Poi ci sono le malattie come il cancro che ultimamente stanno colpendo persone sempre più giovani. Penso molto a questi ragazzi che , come me, sono pieni di vita e desideri, ma hanno come priorità la propria salute.

La decisione definitiva l’ho presa dopo due episodi che mi hanno scossa notevolmente: a settembre, la morte si è avvicinata al mio mondo e ha portato via una mia coetanea, per colpa di una terribile malattia ai polmoni; pochi giorni dopo, mi sono imbattuta in un billboard eloquente, in cui una vittima della strada è sdraiata sull’asfalto col pugno chiuso e il braccio teso in avanti, come un supereroe. You can be a hero after you die, diceva. Potevo essere io quella persona senza vita sull’asfalto.

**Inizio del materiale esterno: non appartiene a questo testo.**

(** For [|i| < 2^26] the rounded product lies between the same integers as
    the exact fraction [a * i / b]. *)
Lemma product_floor_ceil (s : bool) (p : positive) :
  let i := cond_Zopp s (Z.pos p) in
  let x := F64.mul (F64.of_Z i) (S754_finite false cm (- w)) in
  Z.pos p < 2 ^ 26 →
  floor x = Some (a * i / b) ∧ ceil x = Some (- (- (a * i) / b)).
Proof.
  intros i x Hp.
  pose proof (digits2_bounds p) as Hbp.
  set (d := Z.pos (digits2_pos p)) in *.
  assert (Hd : 1 ≤ d ≤ 26).
  { split; [unfold d; lia|].
    destruct (Z.le_gt_cases d 26); [done|].
    assert (2 ^ 26 ≤ 2 ^ (d - 1)) by (apply Z.pow_le_mono_r; lia). lia. }
  set (S := 2 ^ (53 - d)).
  set (P := Z.pos p * S * Z.pos cm).
  assert (HS : 0 < S) by (apply Z.pow_pos_nonneg; lia).
  destruct (pos_mul_pow2 p (53 - d) ltac:(lia)) as [m Hm]. fold S in Hm.
  pose proof (digits2_mul_pow2 p m (53 - d) ltac:(lia) (eq_sym Hm)) as Hdm.
  fold d in Hdm. replace (d + (53 - d)) with 53 in Hdm by lia.
  destruct (product_digits m Hdm) as (Hn & Hb).
  rewrite digits2_log2, Pos2Z.inj_mul, <- Hm in Hn, Hb. fold P in Hn, Hb.
  set (n := Z.log2 P + 1 - 53) in *.
  set (K := 53 - d + w - n).
  assert (HK : 27 ≤ K) by (unfold K; lia).
  set (W := 2 ^ n). set (V := 2 ^ K). set (B := 2 ^ w).
  assert (HW : 0 < W) by (apply Z.pow_pos_nonneg; lia).
  assert (HV : 0 < V) by (apply Z.pow_pos_nonneg; lia).
  assert (HVb : 2 * b ≤ V).
  { assert (2 ^ 26 ≤ V) by (apply Z.pow_le_mono_r; lia). lia. }
  assert (HWV : W * V = S * B).
  { unfold W, V, S, B. rewrite <- !Z.pow_add_r by lia. f_equal. unfold K. lia. }
  pose proof (digits2_bounds cm) as Hbc. rewrite cm_digits in Hbc.
  change (53 - 1) with 52 in Hbc.
  assert (HNS : Z.pos p * S < 2 * W).
  { assert (Hw53 : 2 ^ (n + 53) = W * (2 * 2 ^ 52)).
    { unfold W. rewrite Z.pow_add_r by lia. reflexivity. }
    rewrite Hw53 in Hb. unfold P in Hb.
    assert (0 < 2 ^ 52) by done. nia. }
  set (Q := rne P n).
  (* the result in terms of [Q] *)
  assert (Hx : floor x = Some (cond_Zopp s Q / V)
               ∧ ceil x = Some (- (- cond_Zopp s Q / V))).
  { unfold x, i. rewrite <- (Z.mul_1_r (Z.pos p)) at 1 2.
    change 1 with (2 ^ 0) at 1 2.
    rewrite product_round by (fold d; lia). fold d S P.
    unfold normal_round. fold n Q.
    destruct (rne_spec P n) as (HQ & _). fold Q W in HQ.
    assert (Hq : 2 ^ 52 ≤ P / W).
    { apply Z.div_le_lower_bound; [lia|].
      unfold W. rewrite <- Z.pow_add_r by lia. exact (proj1 Hb). }
    destruct (Z.eqb_spec Q (2 ^ 53)) as [Hcarry|Hno]; cbn [fst snd].
    - apply floor_ceil_value; [lia | unfold K; lia |].
      replace (K + (d - 53 - w + (n + 1) + 0)) with 1 by (unfold K; lia).
      rewrite Hcarry. reflexivity.
    - apply floor_ceil_value; [lia | unfold K; lia |].
      replace (K + (d - 53 - w + n + 0)) with 0 by (unfold K; lia).
      rewrite Z2Pos.id by lia. lia. }
  destruct Hx as [-> ->].
  (* the exact fraction *)
  set (F := a * Z.pos p / b). set (rho := (a * Z.pos p) mod b).
  pose proof (Z.div_mod (a * Z.pos p) b ltac:(lia)) as HF.
  pose proof (Z.mod_pos_bound (a * Z.pos p) b ltac:(lia)) as Hrho.
  fold F rho in HF, Hrho.
  pose proof (Z.div_mod P W ltac:(lia)) as HPq.
  pose proof (Z.mod_pos_bound P W ltac:(lia)) as HPr.
  destruct (rne_spec P n) as (HQ & Hup & _). fold Q W in HQ, Hup.
  assert (Hcases : (rho = 0 ∧ Q = F * V) ∨ (0 < rho ∧ F * V < Q < (F + 1) * V)).
  { destruct (Z.eq_dec rho 0) as [Hz|Hnz].
    - left. split; [done|].
      destruct (threshold_core_int a b gap (Z.pos p) S (Z.pos cm) W V B P F
                  (P / W) (P mod W)) as [Hq Hr]; try done; lia.
    - right. split; [lia|].
      apply (threshold_core_frac a b gap (Z.pos p) S (Z.pos cm) W V B P F rho
               (P / W) (P mod W)); try done; lia. }
  unfold i. destruct s; cbn [cond_Zopp].
  - destruct Hcases as [[Hz HQF] | [Hnz HQF]].
    + assert (Hfl : a * - Z.pos p / b = - F).
      { apply div_between; lia. }
      assert (Hce : - (a * - Z.pos p) / b = F).
      { apply div_between; lia. }
      rewrite Hfl, Hce, HQF, Z.opp_involutive.
      rewrite <- Z.mul_opp_l, !Z.div_mul by lia. split; f_equal; lia.
    + assert (Hfl : a * - Z.pos p / b = - F - 1).
      { apply div_between; lia. }
      assert (Hce : - (a * - Z.pos p) / b = F).
      { apply div_between; lia. }
      rewrite Hfl, Hce, Z.opp_involutive.
      rewrite (div_between (- Q) V (- F - 1)) by lia.
      rewrite (div_between Q V F) by lia. done.
  - destruct Hcases as [[Hz HQF] | [Hnz HQF]].
    + assert (Hfl : a * Z.pos p / b = F) by done.
      assert (Hce : - (a * Z.pos p) / b = - F).
      { apply div_between; lia. }
      rewrite Hce, HQF, <- Z.mul_opp_l, !Z.div_mul by lia.
      split; f_equal; lia.
    + assert (Hce : - (a * Z.pos p) / b = - F - 1).
      { apply div_between; lia. }
      rewrite Hce.
      rewrite (div_between (- Q) V (- F - 1)) by lia.
      rewrite (div_between Q V F) by lia. split; f_equal; lia.
Qed.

E se succedesse a me? La morte è ovunque e accade a tutte le età. Io, personalmente, percepisco tutta la mia finitezza e, per questo, voglio parlare di come devo essere trattata anche dopo il mio decesso.

Prima di firmare, bisogna informarsi

Non sono cristiana. Sono battezzata, ho fatto anche la cresima, ma ero troppo piccola per percepire una dimensione spirituale e infatti ho lasciato perdere la Chiesa già dal liceo. Dico questo perché mi rendo conto che alcune persone sono convinte che dopo la morte ci sia una vita eterna.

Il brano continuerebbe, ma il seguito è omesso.